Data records
(* ===== verification/Sessions.v ===== *)
(** * Browser sessions

    internal/browserauth/handler.go and the session methods of
    internal/persistence/mysql/browser_auth.go: login, logout, the current user, the
    header, the sidebar, the capabilities and the switch of the active tenant.

    What [auth.SourceIP] makes of the peer's address is [m_sourceIP]; bcrypt is the
    class [Bcrypt]. *)

From stdpp Require Import sorting pretty.
From S2P Require Import Prelude GoStrings GoTime Sha256 Json Redaction Effects Http RunTables.
From S2P Require Import AccountTables.

(** ** Types of handler.go *)
Record User := {
  u_ID : Z;
  u_TenantID : Z;
  u_ActiveTenantID : Z;
  u_Name : string;
  u_Email : string;
  u_Role : Z;
  u_PasswordHash : string;
  u_Status : string;
  u_ImpersonationReason : option string;
  u_ImpersonationExpiresAt : option time;
}.

Record Session := {
  se_ID : string;
  se_UserID : Z;
  se_TenantID : Z;
  se_CSRFToken : string;
  se_ExpiresAt : time;
}.

Record Project := {
  pj_ID : Z;
  pj_Name : string;
  pj_Description : option string;
  pj_CreatedAt : option time;
  pj_UpdatedAt : option time;
  pj_IDCostumer : Z;
}.

Record Customer := {
  cu_ID : Z;
  cu_Costumer : string;
  cu_Description : option string;
  cu_LicenseExpiration : option time;
  cu_CreatedAt : option time;
  cu_UpdatedAt : option time;
}.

» **Requirement**
Print only these lines, exactly: the one containing "From S2P Require Import AccountTables." and all after it to the end of the entries.

» **The answer**
From S2P Require Import AccountTables.

(** ** Types of handler.go *)
Record User := {
  u_ID : Z;
  u_TenantID : Z;
  u_ActiveTenantID : Z;
  u_Name : string;
  u_Email : string;
  u_Role : Z;
  u_PasswordHash : string;
  u_Status : string;
  u_ImpersonationReason : option string;
  u_ImpersonationExpiresAt : option time;
}.

Record Session := {
  se_ID : string;
  se_UserID : Z;
  se_TenantID : Z;
  se_CSRFToken : string;
  se_ExpiresAt : time;
}.

Record Project := {
  pj_ID : Z;
  pj_Name : string;
  pj_Description : option string;
  pj_CreatedAt : option time;
  pj_UpdatedAt : option time;
  pj_IDCostumer : Z;
}.

Record Customer := {
  cu_ID : Z;
  cu_Costumer : string;
  cu_Description : option string;
  cu_LicenseExpiration : option time;
  cu_CreatedAt : option time;
  cu_UpdatedAt : option time;
}.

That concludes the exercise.